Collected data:
★ ★ ★ ★

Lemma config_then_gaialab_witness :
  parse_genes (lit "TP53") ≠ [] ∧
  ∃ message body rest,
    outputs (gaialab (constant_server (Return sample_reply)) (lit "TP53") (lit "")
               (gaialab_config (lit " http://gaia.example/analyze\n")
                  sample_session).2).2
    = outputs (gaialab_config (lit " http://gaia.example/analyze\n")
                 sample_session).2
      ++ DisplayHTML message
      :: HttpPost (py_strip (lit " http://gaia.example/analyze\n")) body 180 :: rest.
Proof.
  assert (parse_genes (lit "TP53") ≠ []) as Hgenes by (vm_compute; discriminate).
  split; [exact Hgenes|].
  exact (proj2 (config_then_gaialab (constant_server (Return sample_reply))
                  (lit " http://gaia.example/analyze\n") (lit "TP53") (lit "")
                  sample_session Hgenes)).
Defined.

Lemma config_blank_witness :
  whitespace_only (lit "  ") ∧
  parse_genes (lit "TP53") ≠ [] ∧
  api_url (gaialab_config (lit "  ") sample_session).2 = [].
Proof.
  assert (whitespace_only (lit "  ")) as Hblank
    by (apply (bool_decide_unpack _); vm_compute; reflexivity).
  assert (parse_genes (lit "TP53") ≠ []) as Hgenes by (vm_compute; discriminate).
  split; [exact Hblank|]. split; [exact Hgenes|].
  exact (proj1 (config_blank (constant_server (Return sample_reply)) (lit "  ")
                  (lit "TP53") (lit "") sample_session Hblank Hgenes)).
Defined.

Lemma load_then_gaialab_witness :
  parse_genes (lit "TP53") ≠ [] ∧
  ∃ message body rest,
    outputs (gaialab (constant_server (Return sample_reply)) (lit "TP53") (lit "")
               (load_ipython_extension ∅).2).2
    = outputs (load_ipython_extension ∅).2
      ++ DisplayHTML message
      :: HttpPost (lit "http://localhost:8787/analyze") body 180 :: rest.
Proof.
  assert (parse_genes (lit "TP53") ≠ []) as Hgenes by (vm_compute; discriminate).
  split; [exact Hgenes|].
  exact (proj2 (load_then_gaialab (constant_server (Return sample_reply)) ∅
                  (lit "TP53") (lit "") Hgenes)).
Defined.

★ ★ ★ ★

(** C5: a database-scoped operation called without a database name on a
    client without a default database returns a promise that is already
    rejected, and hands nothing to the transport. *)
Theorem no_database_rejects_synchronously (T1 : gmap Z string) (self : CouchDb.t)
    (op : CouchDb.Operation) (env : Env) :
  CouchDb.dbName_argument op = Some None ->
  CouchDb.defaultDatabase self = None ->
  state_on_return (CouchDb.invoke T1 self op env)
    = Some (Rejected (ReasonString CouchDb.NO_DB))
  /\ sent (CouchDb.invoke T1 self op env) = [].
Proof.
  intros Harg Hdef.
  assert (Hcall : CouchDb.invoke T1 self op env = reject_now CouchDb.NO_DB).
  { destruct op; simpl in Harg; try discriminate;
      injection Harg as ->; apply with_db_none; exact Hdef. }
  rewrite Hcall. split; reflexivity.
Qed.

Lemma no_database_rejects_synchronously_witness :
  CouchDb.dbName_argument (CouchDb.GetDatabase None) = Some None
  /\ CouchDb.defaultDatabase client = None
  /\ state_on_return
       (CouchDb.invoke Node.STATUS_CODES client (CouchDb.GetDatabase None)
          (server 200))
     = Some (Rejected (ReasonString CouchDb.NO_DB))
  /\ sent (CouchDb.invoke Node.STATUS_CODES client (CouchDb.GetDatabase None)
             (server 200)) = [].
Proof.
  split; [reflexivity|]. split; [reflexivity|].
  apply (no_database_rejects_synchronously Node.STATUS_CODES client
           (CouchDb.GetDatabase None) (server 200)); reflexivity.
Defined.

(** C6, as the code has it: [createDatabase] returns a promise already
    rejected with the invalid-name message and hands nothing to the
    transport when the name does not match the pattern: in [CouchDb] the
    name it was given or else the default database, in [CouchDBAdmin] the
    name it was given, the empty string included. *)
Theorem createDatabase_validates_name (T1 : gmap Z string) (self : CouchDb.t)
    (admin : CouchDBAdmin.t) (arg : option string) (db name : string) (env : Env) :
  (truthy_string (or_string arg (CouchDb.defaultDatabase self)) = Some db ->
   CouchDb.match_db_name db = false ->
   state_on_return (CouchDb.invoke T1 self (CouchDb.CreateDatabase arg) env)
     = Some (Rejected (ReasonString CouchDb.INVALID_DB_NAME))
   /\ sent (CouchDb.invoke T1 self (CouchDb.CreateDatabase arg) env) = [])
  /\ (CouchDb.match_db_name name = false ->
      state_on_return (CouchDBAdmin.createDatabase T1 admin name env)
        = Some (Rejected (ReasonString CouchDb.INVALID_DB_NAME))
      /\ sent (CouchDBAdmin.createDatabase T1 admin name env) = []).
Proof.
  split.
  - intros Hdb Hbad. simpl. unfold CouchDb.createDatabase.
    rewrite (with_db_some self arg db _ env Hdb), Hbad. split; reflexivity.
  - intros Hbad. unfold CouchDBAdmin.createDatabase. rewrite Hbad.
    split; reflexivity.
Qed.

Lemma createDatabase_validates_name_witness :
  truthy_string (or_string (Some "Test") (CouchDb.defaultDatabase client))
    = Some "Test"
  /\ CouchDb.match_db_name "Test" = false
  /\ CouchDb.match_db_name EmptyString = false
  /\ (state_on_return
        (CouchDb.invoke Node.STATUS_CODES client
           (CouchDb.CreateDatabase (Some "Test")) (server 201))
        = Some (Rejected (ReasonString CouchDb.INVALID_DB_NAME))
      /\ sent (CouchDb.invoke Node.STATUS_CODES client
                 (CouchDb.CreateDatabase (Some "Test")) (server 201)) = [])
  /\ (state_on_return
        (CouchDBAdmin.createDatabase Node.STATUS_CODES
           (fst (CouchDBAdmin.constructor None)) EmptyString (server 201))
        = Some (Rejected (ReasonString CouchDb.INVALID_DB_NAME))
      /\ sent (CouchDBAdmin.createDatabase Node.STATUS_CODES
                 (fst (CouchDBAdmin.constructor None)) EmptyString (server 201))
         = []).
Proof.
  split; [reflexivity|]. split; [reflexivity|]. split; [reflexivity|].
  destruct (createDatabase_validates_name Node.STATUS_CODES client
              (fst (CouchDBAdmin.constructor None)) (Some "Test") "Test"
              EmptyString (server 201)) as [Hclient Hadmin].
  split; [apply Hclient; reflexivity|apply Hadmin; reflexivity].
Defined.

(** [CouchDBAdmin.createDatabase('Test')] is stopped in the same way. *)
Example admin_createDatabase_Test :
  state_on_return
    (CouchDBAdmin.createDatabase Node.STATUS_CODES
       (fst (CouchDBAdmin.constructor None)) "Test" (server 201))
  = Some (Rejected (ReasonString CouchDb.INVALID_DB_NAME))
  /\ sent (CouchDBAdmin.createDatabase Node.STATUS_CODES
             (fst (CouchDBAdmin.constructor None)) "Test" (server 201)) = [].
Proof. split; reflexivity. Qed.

★ ★ ★ ★

#### BRIEF
Please give back, exactly as it stands above, the stretch from the line with "client = None" through the line with "(server 200)) = [].", and no line outside it.

#### WRITTEN SOLUTION
  /\ CouchDb.defaultDatabase client = None
  /\ state_on_return
       (CouchDb.invoke Node.STATUS_CODES client (CouchDb.GetDatabase None)
          (server 200))
     = Some (Rejected (ReasonString CouchDb.NO_DB))
  /\ sent (CouchDb.invoke Node.STATUS_CODES client (CouchDb.GetDatabase None)
             (server 200)) = [].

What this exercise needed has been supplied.